About this exercise:
Give back only the lines in the records below from the one with "is no digit at all. *)" to the one with "(** [strtol(s, &end, 10)]: [None]", both inclusive, word for word.

Saved data entries:
Segment Open

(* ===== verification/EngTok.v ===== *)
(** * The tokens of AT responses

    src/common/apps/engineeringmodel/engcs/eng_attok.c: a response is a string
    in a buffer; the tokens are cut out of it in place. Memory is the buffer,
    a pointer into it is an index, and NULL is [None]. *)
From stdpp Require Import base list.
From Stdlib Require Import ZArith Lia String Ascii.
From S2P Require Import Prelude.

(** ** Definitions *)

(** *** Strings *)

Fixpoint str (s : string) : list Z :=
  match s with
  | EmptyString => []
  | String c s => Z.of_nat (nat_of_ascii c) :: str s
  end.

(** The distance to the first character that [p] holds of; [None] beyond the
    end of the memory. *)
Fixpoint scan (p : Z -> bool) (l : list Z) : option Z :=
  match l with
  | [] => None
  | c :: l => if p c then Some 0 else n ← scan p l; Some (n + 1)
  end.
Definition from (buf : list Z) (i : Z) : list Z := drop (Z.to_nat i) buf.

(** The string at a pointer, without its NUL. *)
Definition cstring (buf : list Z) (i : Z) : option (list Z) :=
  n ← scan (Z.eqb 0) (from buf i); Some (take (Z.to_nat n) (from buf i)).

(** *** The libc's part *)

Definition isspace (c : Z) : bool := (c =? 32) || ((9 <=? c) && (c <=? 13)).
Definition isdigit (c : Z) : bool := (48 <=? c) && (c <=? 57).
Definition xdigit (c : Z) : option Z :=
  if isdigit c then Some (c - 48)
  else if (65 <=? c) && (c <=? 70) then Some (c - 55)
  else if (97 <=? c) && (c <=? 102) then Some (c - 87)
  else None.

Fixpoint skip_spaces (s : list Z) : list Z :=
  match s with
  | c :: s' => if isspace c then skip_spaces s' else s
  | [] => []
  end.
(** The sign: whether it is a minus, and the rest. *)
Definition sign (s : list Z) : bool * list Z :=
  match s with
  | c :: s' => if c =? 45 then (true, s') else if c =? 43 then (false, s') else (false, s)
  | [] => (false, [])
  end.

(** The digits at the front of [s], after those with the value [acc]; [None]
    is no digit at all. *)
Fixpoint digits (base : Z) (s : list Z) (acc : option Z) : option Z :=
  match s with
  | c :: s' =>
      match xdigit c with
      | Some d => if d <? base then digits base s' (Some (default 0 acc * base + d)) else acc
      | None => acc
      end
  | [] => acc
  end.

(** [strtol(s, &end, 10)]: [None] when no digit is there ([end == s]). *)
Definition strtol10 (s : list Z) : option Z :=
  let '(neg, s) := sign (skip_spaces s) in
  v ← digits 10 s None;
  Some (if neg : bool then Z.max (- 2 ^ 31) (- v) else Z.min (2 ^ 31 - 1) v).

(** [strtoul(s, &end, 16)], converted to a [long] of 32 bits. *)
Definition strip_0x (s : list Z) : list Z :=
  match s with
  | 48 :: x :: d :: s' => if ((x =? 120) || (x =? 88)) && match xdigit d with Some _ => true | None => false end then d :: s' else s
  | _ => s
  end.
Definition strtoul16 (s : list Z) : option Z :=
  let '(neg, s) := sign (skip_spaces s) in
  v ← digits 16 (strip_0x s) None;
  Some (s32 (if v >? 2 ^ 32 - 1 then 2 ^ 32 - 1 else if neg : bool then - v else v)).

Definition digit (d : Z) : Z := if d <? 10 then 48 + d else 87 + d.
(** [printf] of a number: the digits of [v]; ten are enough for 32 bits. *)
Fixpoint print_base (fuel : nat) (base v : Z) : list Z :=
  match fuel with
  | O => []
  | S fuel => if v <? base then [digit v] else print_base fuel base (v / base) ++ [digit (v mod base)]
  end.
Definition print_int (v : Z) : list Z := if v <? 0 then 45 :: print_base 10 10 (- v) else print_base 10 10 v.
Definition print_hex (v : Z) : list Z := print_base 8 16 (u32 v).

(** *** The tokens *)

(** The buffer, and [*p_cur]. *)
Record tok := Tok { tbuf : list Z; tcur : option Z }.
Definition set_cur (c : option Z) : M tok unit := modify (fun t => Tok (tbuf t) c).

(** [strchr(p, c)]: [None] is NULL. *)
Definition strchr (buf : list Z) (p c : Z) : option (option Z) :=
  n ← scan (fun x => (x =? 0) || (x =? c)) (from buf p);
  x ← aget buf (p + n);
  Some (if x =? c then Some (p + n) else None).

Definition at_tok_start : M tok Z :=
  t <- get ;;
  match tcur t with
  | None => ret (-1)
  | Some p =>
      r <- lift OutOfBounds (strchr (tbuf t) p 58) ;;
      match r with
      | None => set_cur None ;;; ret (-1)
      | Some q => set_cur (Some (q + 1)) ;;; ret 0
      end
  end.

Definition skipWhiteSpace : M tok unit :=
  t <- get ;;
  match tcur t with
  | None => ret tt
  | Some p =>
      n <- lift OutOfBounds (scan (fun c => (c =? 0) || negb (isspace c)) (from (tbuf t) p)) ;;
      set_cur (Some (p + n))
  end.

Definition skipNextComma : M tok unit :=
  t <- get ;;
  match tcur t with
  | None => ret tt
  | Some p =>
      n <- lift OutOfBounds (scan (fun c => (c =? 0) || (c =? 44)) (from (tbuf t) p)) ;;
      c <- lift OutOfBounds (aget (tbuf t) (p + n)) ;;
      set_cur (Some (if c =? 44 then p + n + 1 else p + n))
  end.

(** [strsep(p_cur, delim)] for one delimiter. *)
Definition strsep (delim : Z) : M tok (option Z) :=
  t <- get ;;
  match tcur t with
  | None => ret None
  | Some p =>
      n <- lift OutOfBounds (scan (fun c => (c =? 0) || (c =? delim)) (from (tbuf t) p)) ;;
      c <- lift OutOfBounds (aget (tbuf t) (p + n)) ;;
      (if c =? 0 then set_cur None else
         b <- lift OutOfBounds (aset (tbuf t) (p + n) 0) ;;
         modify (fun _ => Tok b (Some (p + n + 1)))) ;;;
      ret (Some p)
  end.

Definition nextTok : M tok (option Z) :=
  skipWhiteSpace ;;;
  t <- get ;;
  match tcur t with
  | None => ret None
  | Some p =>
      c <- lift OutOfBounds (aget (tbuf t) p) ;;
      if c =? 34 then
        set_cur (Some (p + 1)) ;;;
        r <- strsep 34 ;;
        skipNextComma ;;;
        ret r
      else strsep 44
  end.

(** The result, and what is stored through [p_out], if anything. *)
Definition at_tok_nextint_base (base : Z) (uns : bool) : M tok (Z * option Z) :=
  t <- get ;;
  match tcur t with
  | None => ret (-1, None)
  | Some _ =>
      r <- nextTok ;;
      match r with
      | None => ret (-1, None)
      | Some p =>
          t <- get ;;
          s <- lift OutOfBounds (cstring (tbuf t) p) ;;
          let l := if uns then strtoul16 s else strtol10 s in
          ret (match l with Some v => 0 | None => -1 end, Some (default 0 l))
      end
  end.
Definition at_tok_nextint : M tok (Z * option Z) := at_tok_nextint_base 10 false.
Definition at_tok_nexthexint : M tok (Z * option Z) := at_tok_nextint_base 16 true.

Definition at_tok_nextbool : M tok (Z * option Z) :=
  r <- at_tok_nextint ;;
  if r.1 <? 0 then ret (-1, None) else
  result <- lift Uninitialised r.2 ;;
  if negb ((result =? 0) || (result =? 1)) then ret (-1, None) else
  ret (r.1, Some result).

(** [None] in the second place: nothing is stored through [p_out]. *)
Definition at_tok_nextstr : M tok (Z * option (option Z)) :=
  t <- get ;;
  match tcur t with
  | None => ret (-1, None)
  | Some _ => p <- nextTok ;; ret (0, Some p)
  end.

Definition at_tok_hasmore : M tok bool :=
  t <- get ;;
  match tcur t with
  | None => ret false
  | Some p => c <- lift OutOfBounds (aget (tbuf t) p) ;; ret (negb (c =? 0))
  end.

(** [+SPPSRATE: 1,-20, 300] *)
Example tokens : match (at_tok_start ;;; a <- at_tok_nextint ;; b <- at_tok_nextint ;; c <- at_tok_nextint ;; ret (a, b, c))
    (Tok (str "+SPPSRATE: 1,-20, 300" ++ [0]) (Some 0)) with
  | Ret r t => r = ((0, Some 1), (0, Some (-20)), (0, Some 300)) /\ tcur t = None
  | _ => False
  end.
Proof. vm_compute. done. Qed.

Segment Closed

Exercise answer:
    is no digit at all. *)
Fixpoint digits (base : Z) (s : list Z) (acc : option Z) : option Z :=
  match s with
  | c :: s' =>
      match xdigit c with
      | Some d => if d <? base then digits base s' (Some (default 0 acc * base + d)) else acc
      | None => acc
      end
  | [] => acc
  end.

(** [strtol(s, &end, 10)]: [None] when no digit is there ([end == s]). *)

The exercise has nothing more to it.